§ **Work required**
Reproduce all of the data exactly as written.

-- -- --

Definition condition_line (b : ConditionalBreakpoint) : string :=
  text_line "  " (pretty (cb_id b) +:+ " @" +:+ pretty (cb_address b) +:+ " when " +:+ expression (cb_condition b)).

Definition printConditionalBreakpoints : Shell unit :=
  values ← on_session conditionalBreakpoints;
  if bool_decide (values = []) then print (text_line "No conditional breakpoints." "")
  else print (text_line "Conditional breakpoints:" "" +:+ concat_text condition_line values).

Definition printSymbols : Shell unit :=
  has ← on_session DebugSession_hasSymbols;
  if negb has then print (text_line "No debug symbols loaded." "")
  else
    _ ← print (text_line "Debug symbols:" "");
    symbols ← on_session DebugSession_symbols;
    print (concat_text symbol_text (sy_entries symbols)).

Definition watch_line (w : MemoryWatchpoint) : string :=
  text_line "  " (pretty (wp_id w) +:+ " " +:+ memoryWatchModeToString (wp_mode w) +:+ " [" +:+ pretty (wp_address w)
                  +:+ ", " +:+ pretty (MemoryWatchpoint_endExclusive w) +:+ ")").

Definition printWatchpoints : Shell unit :=
  values ← on_session DebugSession_watchpoints;
  if bool_decide (values = []) then print (text_line "No watchpoints." "")
  else print (text_line "Watchpoints:" "" +:+ concat_text watch_line values).
Definition Multi_printBanner : Shell unit :=
  _ ← print (text_line "Zero-CPU Multi-Process Debugger" "" +:+ "Processes: ");
  snapshots ← of_session Multi_processSnapshots;
  _ ← print (text_line (pretty (Z.of_nat (length snapshots))) "" +:+ "Quantum: ");
  s ← gets co_session;
  _ ← print (text_line (pretty (Multi_quantum s)) "" +:+ "Running PID: ");
  running ← on_session Multi_runningPid;
  print (text_line (pretty running) "" +:+ text_line "Type 'help' for commands." "").

Fixpoint print_processes (l : list ProcessDebugSnapshot) : Shell unit :=
  match l with
  | [] => mret tt
  | p :: rest =>
      _ ← print (if pd_running p then "> " else "  ");
      selected ← on_session Multi_selectedPid;
      _ ← print (process_line selected p);
      print_processes rest
  end.

Definition printProcesses : Shell unit :=
  _ ← print (text_line "Processes:" "");
  snapshots ← of_session Multi_processSnapshots;
  print_processes snapshots.

Definition printSnapshot (p : ProcessDebugSnapshot) : Shell unit := print (snapshot_print p).

Definition printSelectedProcess : Shell unit := p ← of_session Multi_selectedProcessSnapshot; printSnapshot p.

Definition Multi_printSymbols (pid : ProcessId) : Shell unit :=
  has ← on_session (Multi_hasSymbols pid);
  if negb has then print ("No debug symbols loaded for PID " +:+ pretty pid +:+ text_line "." "")
  else
    _ ← print ("Debug symbols for PID " +:+ pretty pid +:+ text_line ":" "");
    symbols ← on_session (Multi_symbols pid);
    print (concat_text symbol_text (sy_entries symbols)).

Definition Multi_printBreakpoints (values : list ProcessBreakpoint) : Shell unit :=
  print (list_text "No process breakpoints." "Process breakpoints:" process_breakpoint_line values).
Definition Multi_printConditionalBreakpoints (values : list ProcessConditionalBreakpoint) : Shell unit :=
  print (list_text "No process conditional breakpoints." "Process conditional breakpoints:" process_condition_line values).
Definition Multi_printWatchpoints (values : list ProcessMemoryWatchpoint) : Shell unit :=
  print (list_text "No process watchpoints." "Process watchpoints:" process_watch_line values).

-- -- --

§ **Task result**
Definition condition_line (b : ConditionalBreakpoint) : string :=
  text_line "  " (pretty (cb_id b) +:+ " @" +:+ pretty (cb_address b) +:+ " when " +:+ expression (cb_condition b)).

Definition printConditionalBreakpoints : Shell unit :=
  values ← on_session conditionalBreakpoints;
  if bool_decide (values = []) then print (text_line "No conditional breakpoints." "")
  else print (text_line "Conditional breakpoints:" "" +:+ concat_text condition_line values).

Definition printSymbols : Shell unit :=
  has ← on_session DebugSession_hasSymbols;
  if negb has then print (text_line "No debug symbols loaded." "")
  else
    _ ← print (text_line "Debug symbols:" "");
    symbols ← on_session DebugSession_symbols;
    print (concat_text symbol_text (sy_entries symbols)).

Definition watch_line (w : MemoryWatchpoint) : string :=
  text_line "  " (pretty (wp_id w) +:+ " " +:+ memoryWatchModeToString (wp_mode w) +:+ " [" +:+ pretty (wp_address w)
                  +:+ ", " +:+ pretty (MemoryWatchpoint_endExclusive w) +:+ ")").

Definition printWatchpoints : Shell unit :=
  values ← on_session DebugSession_watchpoints;
  if bool_decide (values = []) then print (text_line "No watchpoints." "")
  else print (text_line "Watchpoints:" "" +:+ concat_text watch_line values).
Definition Multi_printBanner : Shell unit :=
  _ ← print (text_line "Zero-CPU Multi-Process Debugger" "" +:+ "Processes: ");
  snapshots ← of_session Multi_processSnapshots;
  _ ← print (text_line (pretty (Z.of_nat (length snapshots))) "" +:+ "Quantum: ");
  s ← gets co_session;
  _ ← print (text_line (pretty (Multi_quantum s)) "" +:+ "Running PID: ");
  running ← on_session Multi_runningPid;
  print (text_line (pretty running) "" +:+ text_line "Type 'help' for commands." "").

Fixpoint print_processes (l : list ProcessDebugSnapshot) : Shell unit :=
  match l with
  | [] => mret tt
  | p :: rest =>
      _ ← print (if pd_running p then "> " else "  ");
      selected ← on_session Multi_selectedPid;
      _ ← print (process_line selected p);
      print_processes rest
  end.

Definition printProcesses : Shell unit :=
  _ ← print (text_line "Processes:" "");
  snapshots ← of_session Multi_processSnapshots;
  print_processes snapshots.

Definition printSnapshot (p : ProcessDebugSnapshot) : Shell unit := print (snapshot_print p).

Definition printSelectedProcess : Shell unit := p ← of_session Multi_selectedProcessSnapshot; printSnapshot p.

Definition Multi_printSymbols (pid : ProcessId) : Shell unit :=
  has ← on_session (Multi_hasSymbols pid);
  if negb has then print ("No debug symbols loaded for PID " +:+ pretty pid +:+ text_line "." "")
  else
    _ ← print ("Debug symbols for PID " +:+ pretty pid +:+ text_line ":" "");
    symbols ← on_session (Multi_symbols pid);
    print (concat_text symbol_text (sy_entries symbols)).

Definition Multi_printBreakpoints (values : list ProcessBreakpoint) : Shell unit :=
  print (list_text "No process breakpoints." "Process breakpoints:" process_breakpoint_line values).
Definition Multi_printConditionalBreakpoints (values : list ProcessConditionalBreakpoint) : Shell unit :=
  print (list_text "No process conditional breakpoints." "Process conditional breakpoints:" process_condition_line values).
Definition Multi_printWatchpoints (values : list ProcessMemoryWatchpoint) : Shell unit :=
  print (list_text "No process watchpoints." "Process watchpoints:" process_watch_line values).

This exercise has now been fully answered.